Tax deductions for investors can deliver thousands of extra dollars into their bank accounts, but many make simple mistakes that either cost them money or get them in trouble with the Australian Taxation Office.
It's wise to avoid these tax time mistakes.
While it's great to grab a refund quickly, investors who file too early may find themselves in trouble with the ATO.
H&R Block director of tax communications Mark Chapman said while bank interest was typically pre-filled in tax returns within weeks, managed funds and other investments might not be finalised and pre-filled "until mid-September".
"There's a risk if you have investments in those funds and you lodge early, you can potentially miss stuff in your tax return," he said. And nobody likes a "please explain" from the ATO.
Investors who don't remember to claim everything they're entitled to are simply giving money to the government.
Interest on investment loans is often the biggest deduction, but landlords have a wide range of other claims including insurance, property management fees, maintenance and repairs, land tax, pest control and council rates.
The ATO has a helpful guide, Rental Properties 2019, available online and in print.
Investors are increasingly going global, and CPA Australia head of external affairs Paul Drum said all income, gains and losses from foreign assets and investment funds must be included in tax returns.
"Also check your entitlement to any foreign tax credits for tax you paid overseas," he said.
"The ATO's data matching and information exchange capabilities continue to evolve and now cover many capital transactions and investment revenue streams in Australia and overseas.

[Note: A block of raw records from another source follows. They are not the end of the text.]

(** * Swoop / HighEagle: the object tree of HighEagle.jinja.py

    A shallow embedding of the Python module: the attribute coercions
    [parseByType] / [unparseByType], the base class [EagleFilePart] with its
    parent link, the accessors the template generates for list and map
    sections, the layer table and load / save of [EagleFile], the
    cross-reference walks of [Part] and [convertToExternal].

    Python objects are references, so the embedding keeps a store of objects
    addressed by identity; an exception is a value of [exn]. *)

From Stdlib Require Import ZArith Ascii String List.
From stdpp Require Import base option list strings gmap pretty.

Open Scope string_scope.
Open Scope list_scope.
Open Scope Z_scope.

(** ** Exceptions and the result of a call *)

Inductive exn : Type :=
| HighEagleError (text : string)
| EagleFormatError (text : string)
| AttributeError
| TypeError
| ValueError
| KeyError
| IndexError
| AssertionError
| IOError
| RuntimeError      (* maximum recursion depth exceeded *)
| InvalidReference. (* a store address with no object: no Python state has one *)

Inductive result (A : Type) : Type :=
| Ok (a : A)
| Raise (e : exn).
Arguments Ok {A} a.
Arguments Raise {A} e.

Definition bind {A B : Type} (m : result A) (f : A -> result B) : result B :=
  match m with
  | Ok a => f a
  | Raise e => Raise e
  end.

Declare Scope py_scope.
Delimit Scope py_scope with py.
Notation "'let*' x ':=' m 'in' k" := (bind m (fun x => k))
  (at level 10, x pattern, m at level 100, k at level 200) : py_scope.
Open Scope py_scope.

Definition is_Raise {A : Type} (r : result A) : Prop := exists e, r = Raise e.

(** ** Values of attributes *)

(** A Python float is carried by its [repr]; the interpreter's conversions on
    floats are the primitives of [PyBuiltins]. *)
Inductive pyfloat : Type := Float (repr : string).

Inductive value : Type :=
| VNone
| VBool (b : bool)
| VInt (z : Z)
| VFloat (f : pyfloat)
| VStr (s : string).

#[global] Instance pyfloat_eq_dec : EqDecision pyfloat.
Proof. solve_decision. Defined.
#[global] Instance value_eq_dec : EqDecision value.
Proof. solve_decision. Defined.

(** The builtins [int], [float] and [str] on strings and floats belong to the
    interpreter, not to the module. *)
Class PyBuiltins : Type := {
  int_of_str : string -> option Z;          (* int(s), None: ValueError *)
  float_of_str : string -> option pyfloat;  (* float(s), None: ValueError *)
  str_of_float : pyfloat -> string;         (* str(f) *)
  int_of_float : pyfloat -> option Z;       (* int(f), None: inf or nan *)
  float_truth : pyfloat -> bool             (* bool(f) *)
}.

Definition upper_ascii (c : ascii) : ascii :=
  let n := nat_of_ascii c in
  if (andb (Nat.leb 97 n) (Nat.leb n 122)) then ascii_of_nat (n - 32) else c.

(** [s.upper()] of a text of ASCII characters, where [str.upper] and
    [unicode.upper] agree: the letters a to z are raised, every other
    character is kept. *)
Fixpoint upper (s : string) : string :=
  match s with
  | EmptyString => EmptyString
  | String c r => String (upper_ascii c) (upper r)
  end.

(** The text is made of ASCII characters only (lxml hands such a text over
    as a str, and any other as unicode, whose [upper] follows Unicode). *)
Fixpoint ascii_text (s : string) : bool :=
  match s with
  | EmptyString => true
  | String c r => Nat.ltb (nat_of_ascii c) 128 && ascii_text r
  end.

(** [str(n)] for an int *)
Definition str_of_int (n : Z) : string := pretty n.

Section Builtins.
Context `{PyBuiltins}.

(** [str(v)] *)
Definition py_str (v : value) : string :=
  match v with
  | VNone => "None"
  | VBool true => "True"
  | VBool false => "False"
  | VInt z => str_of_int z
  | VFloat f => str_of_float f
  | VStr s => s
  end.

(** the truth value of [v], as [if v:] takes it *)
Definition py_truth (v : value) : bool :=
  match v with
  | VNone => false
  | VBool b => b
  | VInt z => negb (z =? 0)
  | VFloat f => float_truth f
  | VStr s => negb (String.eqb s "")
  end.

(** [int(v)] *)
Definition py_int (v : value) : result Z :=
  match v with
  | VNone => Raise TypeError
  | VBool b => Ok (if b then 1 else 0)
  | VInt z => Ok z
  | VFloat f => match int_of_float f with Some z => Ok z | None => Raise ValueError end
  | VStr s => match int_of_str s with Some z => Ok z | None => Raise ValueError end
  end.

(** [a + b] where [a] is a str *)
Definition str_add (a : string) (b : value) : result string :=
  match b with
  | VStr s => Ok (a +:+ s)
  | _ => Raise TypeError
  end.

End Builtins.

(** ** Objects and the store *)

(** The identity of an object is its address in the store. *)
Abbreviation oid := nat.

(** A dict whose values are objects.  Its entries are kept in the order in
    which [values()] lists them, whatever that order is; keys are scalars,
    compared as they are written (the keys of this program are names and
    layer numbers, so that 1, 1.0 and True being one key does not arise). *)
Abbreviation dict := (list (value * oid)).

(** An lxml element. *)
#[warnings="-register-all"]
Inductive element : Type :=
| Element (tag : string) (attrib : list (string * string))
          (text : option string) (children : list element).

(** What an instance attribute holds: a scalar, a list of objects or a dict
    of objects.  Singleton sections, which [get_children] leaves out, are not
    part of the model. *)
Inductive field : Type :=
| FVal (v : value)
| FList (l : list oid)
| FDict (d : dict).

(** An instance: its class with the classes it inherits from, the [parent]
    link of [EagleFilePart], its instance attributes, the sections its class
    was generated with ([tag.lists], and [tag.maps] with their [mapkey]) in
    the order of the schema, and the element tree a file was loaded from
    ([ef.root], [ef.tree]), which only [from_file] touches. *)
Record object : Type := Object {
  mro : list string;
  parent : option oid;
  fields : gmap string field;
  lists : list string;
  maps : list (string * string);
  tree : option element
}.

Abbreviation heap := (list object).

Definition isinstance (o : object) (c : string) : bool :=
  bool_decide (c ∈ mro o).

Definition with_parent (o : object) (p : option oid) : object :=
  {| mro := mro o; parent := p; fields := fields o;
     lists := lists o; maps := maps o; tree := tree o |}.

Definition setattr (o : object) (a : string) (f : field) : object :=
  {| mro := mro o; parent := parent o; fields := <[a := f]> (fields o);
     lists := lists o; maps := maps o; tree := tree o |}.

Definition with_tree (o : object) (t : element) : object :=
  {| mro := mro o; parent := parent o; fields := fields o;
     lists := lists o; maps := maps o; tree := Some t |}.

Definition getattr (o : object) (a : string) : result field :=
  match fields o !! a with
  | Some f => Ok f
  | None => Raise AttributeError
  end.

Definition deref (h : heap) (o : oid) : result object :=
  match h !! o with
  | Some x => Ok x
  | None => Raise InvalidReference
  end.

(** [o.parent = p] *)
Definition set_parent (h : heap) (o : oid) (p : option oid) : result heap :=
  let* x := deref h o in
  Ok (<[o := with_parent x p]> h).

(** [o.a = f] *)
Definition set_field (h : heap) (o : oid) (a : string) (f : field) : result heap :=
  let* x := deref h o in
  Ok (<[o := setattr x a f]> h).

(** [o.a] *)
Definition get_field (h : heap) (o : oid) (a : string) : result field :=
  let* x := deref h o in
  getattr x a.

(** A new object is stored at the first free address. *)
Definition alloc (h : heap) (x : object) : heap * oid := (h ++ [x], length h).

(** *** dict *)

Fixpoint dict_get (d : dict) (k : value) : option oid :=
  match d with
  | [] => None
  | (k', v) :: r => if decide (k' = k) then Some v else dict_get r k
  end.

(** [d[k] = v] *)
Fixpoint dict_set (d : dict) (k : value) (v : oid) : dict :=
  match d with
  | [] => [(k, v)]
  | (k', v') :: r =>
      if decide (k' = k) then (k', v) :: r else (k', v') :: dict_set r k v
  end.

(** [del d[k]], [None] when the key is absent *)
Fixpoint dict_del (d : dict) (k : value) : option dict :=
  match d with
  | [] => None
  | (k', v') :: r =>
      if decide (k' = k) then Some r
      else match dict_del r k with
           | Some r' => Some ((k', v') :: r')
           | None => None
           end
  end.

Definition dict_values (d : dict) : list oid := map snd d.

(** [xs[k] = v] on a list: an int index, counted from the end when negative *)
Definition list_setitem (xs : list oid) (k : value) (v : oid) : result (list oid) :=
  let at_index (i : Z) :=
    let n := Z.of_nat (length xs) in
    if (0 <=? i) && (i <? n) then Ok (<[Z.to_nat i := v]> xs)
    else if (- n <=? i) && (i <? 0) then Ok (<[Z.to_nat (n + i) := v]> xs)
    else Raise IndexError in
  match k with
  | VInt i => at_index i
  | VBool b => at_index (if b then 1 else 0)
  | _ => Raise TypeError
  end.

(** [del xs[k]] on a list *)
Definition list_delitem (xs : list oid) (k : value) : result (list oid) :=
  let at_index (i : Z) :=
    let n := Z.of_nat (length xs) in
    if (0 <=? i) && (i <? n) then Ok (delete (Z.to_nat i) xs)
    else if (- n <=? i) && (i <? 0) then Ok (delete (Z.to_nat (n + i)) xs)
    else Raise IndexError in
  match k with
  | VInt i => at_index i
  | VBool b => at_index (if b then 1 else 0)
  | _ => Raise TypeError
  end.

(** [for x in xs: h = f h x], stopping at the first exception *)
Fixpoint for_each {A S : Type} (f : S -> A -> result S) (xs : list A) (s : S)
  : result S :=
  match xs with
  | [] => Ok s
  | x :: r => let* s' := f s x in for_each f r s'
  end.

Fixpoint assoc {V : Type} (k : string) (l : list (string * V)) : option V :=
  match l with
  | [] => None
  | (k', v) :: r => if String.eqb k' k then Some v else assoc k r
  end.

(** ** The accessors the template generates *)

(** [add_{{l.accessorName}}]: [self.l.append(s); s.parent = self] *)
Definition add_list (l : string) (h : heap) (self s : oid) : result heap :=
  let* o := deref h self in
  if bool_decide (l ∈ lists o) then
    let* f := getattr o l in
    match f with
    | FList xs =>
        set_parent (<[self := setattr o l (FList (xs ++ [s]))]> h) s (Some self)
    | _ => Raise AttributeError
    end
  else Raise AttributeError.

(** [clear_{{l.name}}] of a list section *)
Definition clear_list (l : string) (h : heap) (self : oid) : result heap :=
  let* o := deref h self in
  let* f := getattr o l in
  match f with
  | FList xs =>
      let* h1 := for_each (fun h' efp => set_parent h' efp None) xs h in
      set_field h1 self l (FList [])
  | FDict d =>
      (* iterating a dict yields its keys, which have no [parent] to set *)
      match d with
      | [] => set_field h self l (FList [])
      | _ => Raise AttributeError
      end
  | FVal (VStr s) =>
      (* and iterating a str its characters *)
      if String.eqb s EmptyString then set_field h self l (FList [])
      else Raise AttributeError
  | FVal _ => Raise TypeError
  end.

(** [add_{{m.accessorName}}]: [self.m[s.mapkey] = s; s.parent = self] *)
Definition add_map (m : string) (h : heap) (self s : oid) : result heap :=
  let* o := deref h self in
  match assoc m (maps o) with
  | None => Raise AttributeError
  | Some key =>
      let* f := getattr o m in
      let* kf := get_field h s key in
      match f, kf with
      | FDict d, FVal k =>
          set_parent (<[self := setattr o m (FDict (dict_set d k s))]> h) s (Some self)
      | FList xs, FVal k =>
          let* xs' := list_setitem xs k s in
          set_parent (<[self := setattr o m (FList xs')]> h) s (Some self)
      | _, _ => Raise TypeError
      end
  end.

(** [remove_{{m.accessorName}}]: [del self.m[efp.mapkey]; efp.parent = None] *)
Definition remove_map (m : string) (h : heap) (self efp : oid) : result heap :=
  let* o := deref h self in
  match assoc m (maps o) with
  | None => Raise AttributeError
  | Some key =>
      let* f := getattr o m in
      let* kf := get_field h efp key in
      match f, kf with
      | FDict d, FVal k =>
          match dict_del d k with
          | Some d' => set_parent (<[self := setattr o m (FDict d')]> h) efp None
          | None => Raise KeyError
          end
      | FList xs, FVal k =>
          let* xs' := list_delitem xs k in
          set_parent (<[self := setattr o m (FList xs')]> h) efp None
      | _, _ => Raise TypeError
      end
  end.

(** [clear_{{m.name}}] of a map section *)
Definition clear_map (m : string) (h : heap) (self : oid) : result heap :=
  let* o := deref h self in
  let* f := getattr o m in
  match f with
  | FDict d =>
      let* h1 := for_each (fun h' efp => set_parent h' efp None) (dict_values d) h in
      set_field h1 self m (FDict [])
  | _ => Raise AttributeError
  end.

(** [clear_X] is the method of the list section or of the map section named
    [X], whichever the class declares. *)
Definition clear (x : string) (h : heap) (self : oid) : result heap :=
  let* o := deref h self in
  if bool_decide (x ∈ lists o) then clear_list x h self
  else match assoc x (maps o) with
       | Some _ => clear_map x h self
       | None => Raise AttributeError
       end.

(** [get_children]: the list sections, then the values of the map sections *)
Definition get_children (h : heap) (self : oid) : result (list oid) :=
  let* o := deref h self in
  let* r := for_each (fun r l =>
              let* f := getattr o l in
              match f with
              | FList xs => Ok (r ++ xs)
              | _ => Raise TypeError
              end) (lists o) [] in
  for_each (fun r m =>
              let* f := getattr o (fst m) in
              match f with
              | FDict d => Ok (r ++ dict_values d)
              | _ => Raise AttributeError
              end) (maps o) r.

"Ensure you report any gains or losses from cryptocurrencies, especially as the ATO is now data-matching information from digital exchanges."

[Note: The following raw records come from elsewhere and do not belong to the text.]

(** While the editor-change subscription stays, a step leaves the
    indicator's state as it is or sets it to started. *)
Lemma step_indicator (rev : Revision) (opt : SimpleServerOptions)
      (env : Vscode.Env) (ev : Event) (m : Machine) :
  isStarted (this m) = true ->
  isStarted (this (step rev opt env ev m)) = true ->
  indicatorState (this (step rev opt env ev m)) = indicatorState (this m) \/
  indicatorState (this (step rev opt env ev m)) = Some StatusBar.Started.
Proof.
  intros Hm.
  assert (Hstop : forall x, isStarted (this (stop x)) = false).
  { intros x. unfold isStarted. now rewrite (proj1 (stop_fields x)). }
  assert (Hn : forall on name,
             let x := notify on (fun y => if name =? taskName opt then stop y else y) m in
             x = m \/ isStarted (this x) = false).
  { intros on name. apply notify_ind; [|now left].
    intros x Hx. destruct (name =? taskName opt); [right; apply Hstop|exact Hx]. }
  destruct ev; cbn [step].
  - rewrite (start_guard rev opt env m Hm). now left.
  - now rewrite Hstop.
  - unfold toggle. rewrite Hm. now rewrite Hstop.
  - unfold dispose. rewrite dispose_all_this.
    intros H. exfalso. revert H. unfold isStarted.
    generalize (stop_fields m). generalize (stop m).
    intros [[? ? ? ? ? [sb|]] ? ? ? ?]; cbn; intros (-> & _); discriminate.
  - destruct (Hn Vscode.onDidEndTask name) as [E | E];
      unfold onDidEndTask_listener; [rewrite E; now left | rewrite E; discriminate].
  - destruct (Hn Vscode.onDidCloseTerminal name) as [E | E];
      unfold onDidCloseTerminal_listener; [rewrite E; now left | rewrite E; discriminate].
  - intros _. left. f_equal.
    apply notify_ind; [|reflexivity].
    intros x Hx. now rewrite _navigateCurrentPage_this.
  - destruct (nth_error (pending m) i) as [k|]; [|now left].
    pose proof (resume_indicator rev opt k r env m) as H.
    destruct (resume rev opt k r env m) as [k' m']. intros _. exact H.
Qed.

This is one of the most lucrative tax deductions for real estate investors because the claims don't involve spending cash.
The only money spent is the $600-$800 getting a quantity surveyor's depreciation report, which itself is tax-deductible and can be used for many years.
BMT Tax Depreciation chief executive officer Bradley Beer said its average claims for investors were above $8800 a year, more than $5000 above ATO averages.
"This difference suggests that many self-assessors are leaving thousands of dollars of tax savings unclaimed each year," he said.
LACK OF ADVICE
If in doubt, get professional help.
Messing up can be expensive, either through missed opportunities or ATO penalties.
"We often see investors making mistakes by not having a strong team of advisers around them and often trying to DIY their own claims," Mr Beer said.
"We believe good advisers, such as accountants and experienced property managers can be worth their weight in gold."